If members’ interest are always front and center, NCUA and credit unions will ultimately find  workable resolution for problem situations, no matter how seemingly intractable.

Liquidating  problems is contrary to why coops were founded and their self-help ethos.  The entire industry and its 100+ million members would benefit if NCUA would embrace this collaborative spirit as well.

Irony

Voting is the life blood of democracy.  For both political leadership  and within organizations.

Some firms, such as IBM, encourage their stock holders to vote at the annual meeting:

To express our appreciation for your participation, IBM will make a $1 charitable donation to Opportunity@Work on behalf of every stock holder who votes.

Voting is integral to credit union design.  This is the season for annual meetings with members electing their directors.  Unfortunately actual voting is rare.  Most vacancies are filled by acclamation as the number of candidates equals the open seats.

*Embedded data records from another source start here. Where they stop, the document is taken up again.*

(* ===== verification/Layout.v ===== *)
(** * Layout: C types, the structures shared with libclamav, memory

    The structure definitions of headers/bytecode_pe_structs.h, bytecode_pe.h,
    bytecode_execs.h, bytecode_disasm.h and bytecode_detect.h as field tables;
    the natural-alignment layout of the clambc target (bytecode_types.h: 16-,
    32- and 64-bit integers aligned to their size, 32-bit pointers never occur
    in these structures); loads of either endianness from a byte image. *)
From S2P Require Import Prelude Enums.
Local Open Scope string_scope.
Local Open Scope Z_scope.

(** ** Types *)

(** The C types the headers use. [CConst] is the qualifier. *)
Inductive ctype :=
| CVoid
| CUInt (w : Z)
| CInt (w : Z)
| CPtr (t : ctype)
| CConst (t : ctype)
| CStruct (name : string)
| CArr (n : Z) (t : ctype).

#[export] Instance ctype_eq_dec : EqDecision ctype.
Proof. solve_decision. Defined.

(** ** The structures *)

(** struct pe_image_file_hdr *)
Definition pe_image_file_hdr : list (string * ctype) := [
  ("Magic", CUInt 32);
  ("Machine", CUInt 16);
  ("NumberOfSections", CUInt 16);
  ("TimeDateStamp", CUInt 32);
  ("PointerToSymbolTable", CUInt 32);
  ("NumberOfSymbols", CUInt 32);
  ("SizeOfOptionalHeader", CUInt 16);
  ("Characteristics", CUInt 16)].

(** struct pe_image_data_dir *)
Definition pe_image_data_dir : list (string * ctype) := [
  ("VirtualAddress", CUInt 32);
  ("Size", CUInt 32)].

(** struct pe_image_optional_hdr32 *)
Definition pe_image_optional_hdr32 : list (string * ctype) := [
  ("Magic", CUInt 16);
  ("MajorLinkerVersion", CUInt 8);
  ("MinorLinkerVersion", CUInt 8);
  ("SizeOfCode", CUInt 32);
  ("SizeOfInitializedData", CUInt 32);
  ("SizeOfUninitializedData", CUInt 32);
  ("AddressOfEntryPoint", CUInt 32);
  ("BaseOfCode", CUInt 32);
  ("BaseOfData", CUInt 32);
  ("ImageBase", CUInt 32);
  ("SectionAlignment", CUInt 32);
  ("FileAlignment", CUInt 32);
  ("MajorOperatingSystemVersion", CUInt 16);
  ("MinorOperatingSystemVersion", CUInt 16);
  ("MajorImageVersion", CUInt 16);
  ("MinorImageVersion", CUInt 16);
  ("MajorSubsystemVersion", CUInt 16);
  ("MinorSubsystemVersion", CUInt 16);
  ("Win32VersionValue", CUInt 32);
  ("SizeOfImage", CUInt 32);
  ("SizeOfHeaders", CUInt 32);
  ("CheckSum", CUInt 32);
  ("Subsystem", CUInt 16);
  ("DllCharacteristics", CUInt 16);
  ("SizeOfStackReserve", CUInt 32);
  ("SizeOfStackCommit", CUInt 32);
  ("SizeOfHeapReserve", CUInt 32);
  ("SizeOfHeapCommit", CUInt 32);
  ("LoaderFlags", CUInt 32);
  ("NumberOfRvaAndSizes", CUInt 32)].

(** struct pe_image_optional_hdr64 *)
Definition pe_image_optional_hdr64 : list (string * ctype) := [
  ("Magic", CUInt 16);
  ("MajorLinkerVersion", CUInt 8);
  ("MinorLinkerVersion", CUInt 8);
  ("SizeOfCode", CUInt 32);
  ("SizeOfInitializedData", CUInt 32);
  ("SizeOfUninitializedData", CUInt 32);
  ("AddressOfEntryPoint", CUInt 32);
  ("BaseOfCode", CUInt 32);
  ("ImageBase", CUInt 64);
  ("SectionAlignment", CUInt 32);
  ("FileAlignment", CUInt 32);
  ("MajorOperatingSystemVersion", CUInt 16);
  ("MinorOperatingSystemVersion", CUInt 16);
  ("MajorImageVersion", CUInt 16);
  ("MinorImageVersion", CUInt 16);
  ("MajorSubsystemVersion", CUInt 16);
  ("MinorSubsystemVersion", CUInt 16);
  ("Win32VersionValue", CUInt 32);
  ("SizeOfImage", CUInt 32);
  ("SizeOfHeaders", CUInt 32);
  ("CheckSum", CUInt 32);
  ("Subsystem", CUInt 16);
  ("DllCharacteristics", CUInt 16);
  ("SizeOfStackReserve", CUInt 64);
  ("SizeOfStackCommit", CUInt 64);
  ("SizeOfHeapReserve", CUInt 64);
  ("SizeOfHeapCommit", CUInt 64);
  ("LoaderFlags", CUInt 32);
  ("NumberOfRvaAndSizes", CUInt 32)].

(** struct pe_image_section_hdr *)
Definition pe_image_section_hdr : list (string * ctype) := [
  ("Name", CArr 8 (CUInt 8));
  ("VirtualSize", CUInt 32);
  ("VirtualAddress", CUInt 32);
  ("SizeOfRawData", CUInt 32);
  ("PointerToRawData", CUInt 32);
  ("PointerToRelocations", CUInt 32);
  ("PointerToLinenumbers", CUInt 32);
  ("NumberOfRelocations", CUInt 16);
  ("NumberOfLinenumbers", CUInt 16);
  ("Characteristics", CUInt 32)].

(** struct pe_certificate_hdr *)
Definition pe_certificate_hdr : list (string * ctype) := [
  ("length", CUInt 32);
  ("revision", CUInt 16);
  ("type", CUInt 16)].

(** struct cli_pe_hook_data *)
Definition cli_pe_hook_data : list (string * ctype) := [
  ("offset", CUInt 32);
  ("ep", CUInt 32);
  ("nsections", CUInt 16);
  ("dummy", CUInt 16);
  ("file_hdr", CStruct "pe_image_file_hdr");
  ("opt32", CStruct "pe_image_optional_hdr32");
  ("opt32_dirs", CArr 16 (CStruct "pe_image_data_dir"));
  ("dummy2", CUInt 32);
  ("opt64", CStruct "pe_image_optional_hdr64");
  ("opt64_dirs", CArr 16 (CStruct "pe_image_data_dir"));
  ("dirs", CArr 16 (CStruct "pe_image_data_dir"));
  ("e_lfanew", CUInt 32);
  ("overlays", CUInt 32);
  ("overlays_sz", CInt 32);
  ("hdr_size", CUInt 32)].

(** struct cli_exe_section *)
Definition cli_exe_section : list (string * ctype) := [
  ("rva", CUInt 32);
  ("vsz", CUInt 32);
  ("raw", CUInt 32);
  ("rsz", CUInt 32);
  ("chr", CUInt 32);
  ("urva", CUInt 32);
  ("uvsz", CUInt 32);
  ("uraw", CUInt 32);
  ("ursz", CUInt 32)].

(** struct DISASM_RESULT *)
Definition DISASM_RESULT : list (string * ctype) := [
  ("real_op", CUInt 16);
  ("opsize", CUInt 8);
  ("adsize", CUInt 8);
  ("segment", CUInt 8);
  ("arg", CArr 3 (CArr 10 (CUInt 8)));
  ("extra", CArr 29 (CUInt 8))].

(** struct cli_environment *)
Definition cli_environment : list (string * ctype) := [
  ("platform_id_a", CUInt 32);
  ("platform_id_b", CUInt 32);
  ("platform_id_c", CUInt 32);
  ("c_version", CUInt 32);
  ("cpp_version", CUInt 32);
  ("functionality_level", CUInt 32);
  ("dconf_level", CUInt 32);
  ("engine_version", CArr 65 (CInt 8));
  ("triple", CArr 65 (CInt 8));
  ("cpu", CArr 65 (CInt 8));
  ("sysname", CArr 65 (CInt 8));
  ("release", CArr 65 (CInt 8));
  ("version", CArr 65 (CInt 8));
  ("machine", CArr 65 (CInt 8));
  ("big_endian", CUInt 8);
  ("sizeof_ptr", CUInt 8);
  ("arch", CUInt 8);
  ("os_category", CUInt 8);
  ("os", CUInt 8);
  ("compiler", CUInt 8);
  ("has_jit_compiled", CUInt 8);
  ("os_features", CUInt 8);
  ("reserved0", CUInt 8)].


(** A structure of the tables, by its tag. *)
Definition structs : list (string * list (string * ctype)) := [
  ("pe_image_file_hdr", pe_image_file_hdr);
  ("pe_image_data_dir", pe_image_data_dir);
  ("pe_image_optional_hdr32", pe_image_optional_hdr32);
  ("pe_image_optional_hdr64", pe_image_optional_hdr64);
  ("pe_image_section_hdr", pe_image_section_hdr);
  ("pe_certificate_hdr", pe_certificate_hdr);
  ("cli_pe_hook_data", cli_pe_hook_data);
  ("cli_exe_section", cli_exe_section);
  ("DISASM_RESULT", DISASM_RESULT);
  ("cli_environment", cli_environment)].

Definition struct_fields (tag : string) : list (string * ctype) :=
  default [] (assoc tag structs).

(** ** Layout *)

Definition round_up (o a : Z) : Z := (o + a - 1) / a * a.

(** Size and alignment of a type, given the members of each structure tag;
    [fuel] bounds the nesting of structures. *)
Section layout.
Context (fields : string -> list (string * ctype)).

Fixpoint size_align (fuel : nat) : ctype -> Z * Z :=
  fix go (t : ctype) : Z * Z :=
  match t with
  | CVoid => (1, 1)
  | CUInt w | CInt w => (w / 8, w / 8)
  | CPtr _ => (8, 8)
  | CConst t => go t
  | CArr n t => let '(s, a) := go t in (n * s, a)
  | CStruct tag =>
      match fuel with
      | O => (0, 1)
      | S fuel =>
          let '(s, a) :=
            fold_left (fun '(o, al) '(_, t) =>
              let '(s, a) := size_align fuel t in
              (round_up o a + s, Z.max al a)) (fields tag) (0, 1) in
          (round_up s a, a)
      end
  end.

(** The members of a structure with their offsets. *)
Fixpoint offsets_from (fuel : nat) (o : Z) (fs : list (string * ctype))
    : list (string * (Z * ctype)) :=
  match fs with
  | [] => []
  | (f, t) :: fs =>
      let o := round_up o (snd (size_align fuel t)) in
      (f, (o, t)) :: offsets_from fuel (o + fst (size_align fuel t)) fs
  end.

(** The layout that inserts no padding: each member directly after the last. *)
Fixpoint packed_from (fuel : nat) (o : Z) (fs : list (string * ctype))
    : list (string * (Z * ctype)) :=
  match fs with
  | [] => []
  | (f, t) :: fs => (f, (o, t)) :: packed_from fuel (o + fst (size_align fuel t)) fs
  end.
Definition packed_size (fuel : nat) (fs : list (string * ctype)) : Z :=
  fold_right Z.add 0 (map (fun f => fst (size_align fuel (snd f))) fs).

(** No padding: the natural layout of the members is the packed one, and the
    structure's size is the sum of theirs. *)
Definition no_padding (fuel : nat) (tag : string) : Prop :=
  offsets_from fuel 0 (fields tag) = packed_from fuel 0 (fields tag) /\
  fst (size_align (S fuel) (CStruct tag)) = packed_size fuel (fields tag).
End layout.

(** Structures nest to depth two here ([cli_pe_hook_data] of headers). *)
Definition nesting : nat := 3.
Definition sizeof (t : ctype) : Z := fst (size_align struct_fields nesting t).
Definition alignof (t : ctype) : Z := snd (size_align struct_fields nesting t).
Definition offsets (tag : string) : list (string * (Z * ctype)) :=
  offsets_from struct_fields nesting 0 (struct_fields tag).
Definition member (tag f : string) : Z * ctype := default (-1, CVoid) (assoc f (offsets tag)).
Definition offsetof (tag f : string) : Z := fst (member tag f).

(** ** Memory *)

(** Little- and big-endian value of a byte string. *)
Fixpoint le_value (l : list Z) : Z :=
  match l with
  | [] => 0
  | b :: l => b + 256 * le_value l
  end.
Definition be_value (l : list Z) : Z := le_value (rev l).
Definition value (big : bool) (l : list Z) : Z := if big then be_value l else le_value l.

(** The [n] little-endian bytes of a value, and those of a host. *)
Fixpoint le_bytes (n : nat) (v : Z) : list Z :=
  match n with
  | O => []
  | S n => v mod 256 :: le_bytes n (v / 256)
  end.
Definition bytes_of (big : bool) (n : nat) (v : Z) : list Z :=
  if big then rev (le_bytes n v) else le_bytes n v.

(** [slice o n m]: the [n] bytes of the image [m] at offset [o]. *)
Definition slice (o : Z) (n : nat) (m : list Z) : list Z := take n (drop (Z.to_nat o) m).

(** The bytes an aligned or packed access of [n] bytes sees on a host. *)
Definition load (big : bool) (n : nat) (m : list Z) (o : Z) : Z := value big (slice o n m).

Definition byte (b : Z) : Prop := in_u 8 b.
Definition bytes (l : list Z) : Prop := Forall byte l.

(** ** Lemmas *)

Lemma le_value_range l : bytes l -> 0 <= le_value l < 256 ^ Z.of_nat (length l).
Proof.
  induction 1 as [|b l Hb _ IH]; [simpl; lia|].
  cbn [le_value length]. rewrite Nat2Z.inj_succ, Z.pow_succ_r by lia.
  unfold byte, in_u in Hb. pow2. lia.
Qed.

Lemma length_le_bytes n v : length (le_bytes n v) = n.
Proof. revert v; induction n; intros; simpl; auto. Qed.

Lemma length_bytes_of big n v : length (bytes_of big n v) = n.
Proof. destruct big; simpl; rewrite ?length_rev; apply length_le_bytes. Qed.

Lemma le_bytes_bytes n v : bytes (le_bytes n v).
Proof.
  revert v; induction n; intros; simpl; constructor; [|apply IHn].
  apply (Z.mod_pos_bound v 256). lia.
Qed.

Lemma bytes_of_bytes big n v : bytes (bytes_of big n v).
Proof. destruct big; simpl; [apply Forall_rev|]; apply le_bytes_bytes. Qed.

Lemma le_value_bytes n v : le_value (le_bytes n v) = v mod 256 ^ Z.of_nat n.
Proof.
  revert v; induction n as [|n IH]; intros v; [simpl; now rewrite Z.mod_1_r|].
  cbn [le_bytes le_value]. rewrite IH, Nat2Z.inj_succ, Z.pow_succ_r by lia.
  rewrite Z.rem_mul_r by lia. lia.
Qed.

Lemma le_bytes_value l : bytes l -> le_bytes (length l) (le_value l) = l.
Proof.
  induction 1 as [|b l Hb _ IH]; [done|].
  unfold byte, in_u in Hb. pow2. cbn [length le_bytes le_value].
  rewrite (Z.mul_comm 256), Z_mod_plus_full, Z.mod_small by lia.
  rewrite Z.div_add by lia. rewrite Z.div_small, Z.add_0_l, IH by lia. done.
Qed.

Lemma value_range big l : bytes l -> 0 <= value big l < 256 ^ Z.of_nat (length l).
Proof.
  intros H. destruct big; simpl; [|now apply le_value_range].
  unfold be_value. rewrite <- (length_rev l). now apply le_value_range, Forall_rev.
Qed.

(** Storing with a host's byte order and loading with it is the identity. *)
Lemma value_bytes_of big n v : value big (bytes_of big n v) = v mod 256 ^ Z.of_nat n.
Proof.
  destruct big; simpl; [unfold be_value; rewrite rev_involutive|]; apply le_value_bytes.
Qed.

Lemma bytes_slice o n m : bytes m -> bytes (slice o n m).
Proof. intros. apply Forall_take, Forall_drop, H. Qed.

Lemma length_slice o n m :
  0 <= o -> o + Z.of_nat n <= Z.of_nat (length m) -> length (slice o n m) = n.
Proof. intros. unfold slice. rewrite length_take, length_drop. lia. Qed.

Lemma slice_take o n k (l : list Z) :
  (Z.to_nat o + n <= k)%nat -> slice o n (take k l) = slice o n l.
Proof.
  intros Hk. unfold slice. rewrite !take_drop_commute, take_take. do 2 f_equal. lia.
Qed.

Lemma slice_slice o n o' n' (l : list Z) :
  0 <= o -> 0 <= o' -> (Z.to_nat o' + n' <= n)%nat ->
  slice o' n' (slice o n l) = slice (o + o') n' l.
Proof.
  intros Ho Ho' Hn. unfold slice at 2. rewrite slice_take by lia.
  unfold slice. rewrite drop_drop. do 2 f_equal. lia.
Qed.

Lemma slice_app_split o n k (l : list Z) :
  0 <= o -> slice o (n + k) l = (slice o n l ++ slice (o + Z.of_nat n) k l)%list.
Proof.
  intros Ho. unfold slice. rewrite <- (take_take_drop (drop _ l) n k).
  rewrite drop_drop. do 3 f_equal. lia.
Qed.

Lemma slice_head n (l : list Z) : slice 0 n l = take n l.
Proof. unfold slice. now rewrite drop_0. Qed.

Lemma bytes_take n l : bytes l -> bytes (take n l).
Proof. apply Forall_take. Qed.
Lemma bytes_drop n l : bytes l -> bytes (drop n l).
Proof. apply Forall_drop. Qed.
Lemma bytes_rev l : bytes l -> bytes (rev l).
Proof. apply Forall_rev. Qed.
Lemma bytes_app l1 l2 : bytes l1 -> bytes l2 -> bytes (l1 ++ l2)%list.
Proof. intros. now apply Forall_app. Qed.

#[export] Hint Resolve bytes_take bytes_drop bytes_rev bytes_app le_bytes_bytes bytes_of_bytes bytes_slice : clambc.
#[export] Hint Rewrite length_le_bytes length_bytes_of : clambc_len.

(** ** The layout of the shared structures *)

(** The structures exchanged with libclamav have no padding under the
    target's alignment rules (the two [dummy] members of the hook data are
    exactly the padding it would otherwise need), so their images are the
    concatenation of their fields, with the sizes the file formats prescribe. *)
Theorem shared_structs_unpadded :
  Forall (no_padding struct_fields nesting) (map fst structs)
  /\ map (fun t => sizeof (CStruct t))
       ["pe_image_file_hdr"; "pe_image_data_dir"; "pe_image_optional_hdr32";
        "pe_image_optional_hdr64"; "pe_image_section_hdr"; "cli_pe_hook_data";
        "cli_exe_section"; "DISASM_RESULT"; "cli_environment"]
     = [24; 8; 96; 112; 40; 648; 36; 64; 492]
  /\ (forall tag, In tag (map fst structs) ->
        Forall (fun f => 0 <= f.2.1 /\ f.2.1 + sizeof f.2.2 <= sizeof (CStruct tag))
               (offsets tag)).
Proof.
  split; [repeat (constructor; [split; vm_compute; reflexivity|]); constructor|].
  split; [vm_compute; reflexivity|].
  intros tag Htag. simpl in Htag.
  repeat destruct Htag as [<-|Htag]; try done;
    apply (bool_decide_unpack _); vm_compute; reflexivity.
Qed.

Now CUNA has begun a campaign to encourage member voting. As reported in CU Today:

WASHINGTON–CUNA has relaunched its “Credit Unions Vote,” a campaign focused on getting credit union members to vote in the 2022 midterm election. The campaign ties civic engagement to credit unions’ ability to improve financial well-being and advance local communities, CUNA said.

thumbnail_Credit Unions Vote

Credit unions understand that elections affect their members’ financial well-being,” said CUNA Deputy Chief Advocacy Officer for Political Action Trey Hawkins. “With the Credit Unions Vote campaign, we will reach out to America’s credit unions providing them with resources to encourage their members to play an active role in both their primary and the November election.”

An Observation:

Yes, elections do indeed affect members well-being. Especially the choice of credit union directors.

If CUNA wants to encourage member’s good voting habits, why not begin by promoting elections at credit union’s annual meetings?

That would seem a more immediate way to illustrate the power of the franchise and their well being.